Collected data entries:
- - -

(* ===== verification/FlowGuest.v ===== *)
(** The flow graph sampling programs
    ([guest/flow-graph-sampling/{lib,program,script}]): the archive of the time
    buckets of a flow graph that the host writes, the guest that reads its
    directory and one bucket through authenticated symbols, and the values it
    commits.

    The guest's opening check and reader are those of the cluster guest, text for
    text ([SymbolReader.v]).  The JSON rows that the host cuts into buckets and
    the ABI encoding of the committed values are not modelled. *)
From S2P Require Import Prelude Crypto Rslh Cid WalrusMerkle WalrusConfig Multiproof SymbolReader HostOpening Rejection DatasetSampling Archive.
#[local] Open Scope Z_scope.

Definition ARCHIVE_MAGIC : bytes := ascii_bytes "TDFLOW01".
Definition ARCHIVE_HEADER_LEN : Z := 40.
Definition ARCHIVE_ENTRY_LEN : Z := 24.

Record FlowGraphSamplingPublicValues := {
  fv_originBlobId : bytes;
  fv_samplingSeed : bytes;
  fv_bucketStart : Z;
  fv_bucketEnd : Z;
  fv_sampleCidDigest : bytes;
}.
Record BucketEntry := {
  en_bucket_start : Z;
  en_offset : Z;
  en_len : Z;
}.
Record SourceBucket := {
  sb_bucket_start : Z;
  sb_bucket_end : Z;
  sb_bytes : bytes;
}.

(** ** The guest *)

(** One round of the loop over the directory entries. *)
Definition directory_entry (st : list BucketEntry * Z) (chunk : bytes) : guest (list BucketEntry * Z) :=
  let '(entries, expected_offset) := st in
  bucket_start ← read_u64 chunk 0;
  offset ← read_u64 chunk 8;
  len ← read_u64 chunk 16;
  assert (offset =? expected_offset) "non-contiguous bucket payload" ;;
  assert (0 <? len) "empty bucket payload" ;;
  expected_offset ← expect (to_u64 (expected_offset + len)) "flow payload length overflow";
  Ok (entries ++ [{| en_bucket_start := bucket_start; en_offset := offset; en_len := len |}],
      expected_offset).

(** [entries.windows(2)], and the check of one window. *)
Definition pairs {A} (l : list A) : list (A * A) := zip l (tail l).
Definition contiguous_pair (bucket_seconds : Z) (pair : BucketEntry * BucketEntry) : guest unit :=
  next ← expect (to_u64 (en_bucket_start pair.1 + bucket_seconds)) "bucket timestamp overflow";
  assert (en_bucket_start pair.2 =? next) "flow archive buckets are not contiguous".

Definition read_authenticated_directory (read : Z -> Z -> guest bytes) (unencoded_length : Z)
    : guest (FlowGraph.TimeCoverage * list BucketEntry * Z) :=
  header ← read 0 ARCHIVE_HEADER_LEN;
  magic ← slice header 0 8;
  assert (bool_decide (magic = ARCHIVE_MAGIC)) "invalid flow archive magic" ;;
  bucket_seconds ← read_u64 header 8;
  first_timestamp ← read_u64 header 16;
  last_timestamp ← read_u64 header 24;
  entry_count ← read_u32 header 32;
  assert (0 <? bucket_seconds) "flow bucket width must be positive" ;;
  reserved ← read_u32 header 36;
  assert (reserved =? 0) "flow archive reserved field changed" ;;
  assert (0 <? entry_count) "flow archive has no buckets" ;;
  directory_len ← expect (to_u64 (entry_count * ARCHIVE_ENTRY_LEN)) "flow directory length overflow";
  directory_end ← expect (to_u64 (ARCHIVE_HEADER_LEN + directory_len)) "flow directory end overflow";
  data ← read ARCHIVE_HEADER_LEN directory_len;
  '(entries, expected_offset) ← ofold directory_entry ([], directory_end)
    (chunks_exact (Z.to_nat ARCHIVE_ENTRY_LEN) data);
  assert (expected_offset =? unencoded_length) "archive length mismatch" ;;
  oforall (contiguous_pair bucket_seconds) (pairs entries) ;;
  first ← expect (head entries) "called `Option::unwrap()` on a `None` value";
  assert (first_timestamp =? en_bucket_start first) "coverage start mismatch" ;;
  last ← expect (last entries) "called `Option::unwrap()` on a `None` value";
  last_end ← expect (to_u64 (en_bucket_start last + (bucket_seconds - 1))) "coverage end overflow";
  assert (last_timestamp =? last_end) "coverage end mismatch" ;;
  Ok ({| FlowGraph.first_timestamp := first_timestamp; FlowGraph.last_timestamp := last_timestamp;
         FlowGraph.bucket_seconds := bucket_seconds |}, entries, directory_end).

- - -

[To do]:
With the records above in view, retype each one exactly.

[Result of this exercise]:
(* ===== verification/FlowGuest.v ===== *)
(** The flow graph sampling programs
    ([guest/flow-graph-sampling/{lib,program,script}]): the archive of the time
    buckets of a flow graph that the host writes, the guest that reads its
    directory and one bucket through authenticated symbols, and the values it
    commits.

    The guest's opening check and reader are those of the cluster guest, text for
    text ([SymbolReader.v]).  The JSON rows that the host cuts into buckets and
    the ABI encoding of the committed values are not modelled. *)
From S2P Require Import Prelude Crypto Rslh Cid WalrusMerkle WalrusConfig Multiproof SymbolReader HostOpening Rejection DatasetSampling Archive.
#[local] Open Scope Z_scope.

Definition ARCHIVE_MAGIC : bytes := ascii_bytes "TDFLOW01".
Definition ARCHIVE_HEADER_LEN : Z := 40.
Definition ARCHIVE_ENTRY_LEN : Z := 24.

Record FlowGraphSamplingPublicValues := {
  fv_originBlobId : bytes;
  fv_samplingSeed : bytes;
  fv_bucketStart : Z;
  fv_bucketEnd : Z;
  fv_sampleCidDigest : bytes;
}.
Record BucketEntry := {
  en_bucket_start : Z;
  en_offset : Z;
  en_len : Z;
}.
Record SourceBucket := {
  sb_bucket_start : Z;
  sb_bucket_end : Z;
  sb_bytes : bytes;
}.

(** ** The guest *)

(** One round of the loop over the directory entries. *)
Definition directory_entry (st : list BucketEntry * Z) (chunk : bytes) : guest (list BucketEntry * Z) :=
  let '(entries, expected_offset) := st in
  bucket_start ← read_u64 chunk 0;
  offset ← read_u64 chunk 8;
  len ← read_u64 chunk 16;
  assert (offset =? expected_offset) "non-contiguous bucket payload" ;;
  assert (0 <? len) "empty bucket payload" ;;
  expected_offset ← expect (to_u64 (expected_offset + len)) "flow payload length overflow";
  Ok (entries ++ [{| en_bucket_start := bucket_start; en_offset := offset; en_len := len |}],
      expected_offset).

(** [entries.windows(2)], and the check of one window. *)
Definition pairs {A} (l : list A) : list (A * A) := zip l (tail l).
Definition contiguous_pair (bucket_seconds : Z) (pair : BucketEntry * BucketEntry) : guest unit :=
  next ← expect (to_u64 (en_bucket_start pair.1 + bucket_seconds)) "bucket timestamp overflow";
  assert (en_bucket_start pair.2 =? next) "flow archive buckets are not contiguous".

Definition read_authenticated_directory (read : Z -> Z -> guest bytes) (unencoded_length : Z)
    : guest (FlowGraph.TimeCoverage * list BucketEntry * Z) :=
  header ← read 0 ARCHIVE_HEADER_LEN;
  magic ← slice header 0 8;
  assert (bool_decide (magic = ARCHIVE_MAGIC)) "invalid flow archive magic" ;;
  bucket_seconds ← read_u64 header 8;
  first_timestamp ← read_u64 header 16;
  last_timestamp ← read_u64 header 24;
  entry_count ← read_u32 header 32;
  assert (0 <? bucket_seconds) "flow bucket width must be positive" ;;
  reserved ← read_u32 header 36;
  assert (reserved =? 0) "flow archive reserved field changed" ;;
  assert (0 <? entry_count) "flow archive has no buckets" ;;
  directory_len ← expect (to_u64 (entry_count * ARCHIVE_ENTRY_LEN)) "flow directory length overflow";
  directory_end ← expect (to_u64 (ARCHIVE_HEADER_LEN + directory_len)) "flow directory end overflow";
  data ← read ARCHIVE_HEADER_LEN directory_len;
  '(entries, expected_offset) ← ofold directory_entry ([], directory_end)
    (chunks_exact (Z.to_nat ARCHIVE_ENTRY_LEN) data);
  assert (expected_offset =? unencoded_length) "archive length mismatch" ;;
  oforall (contiguous_pair bucket_seconds) (pairs entries) ;;
  first ← expect (head entries) "called `Option::unwrap()` on a `None` value";
  assert (first_timestamp =? en_bucket_start first) "coverage start mismatch" ;;
  last ← expect (last entries) "called `Option::unwrap()` on a `None` value";
  last_end ← expect (to_u64 (en_bucket_start last + (bucket_seconds - 1))) "coverage end overflow";
  assert (last_timestamp =? last_end) "coverage end mismatch" ;;
  Ok ({| FlowGraph.first_timestamp := first_timestamp; FlowGraph.last_timestamp := last_timestamp;
         FlowGraph.bucket_seconds := bucket_seconds |}, entries, directory_end).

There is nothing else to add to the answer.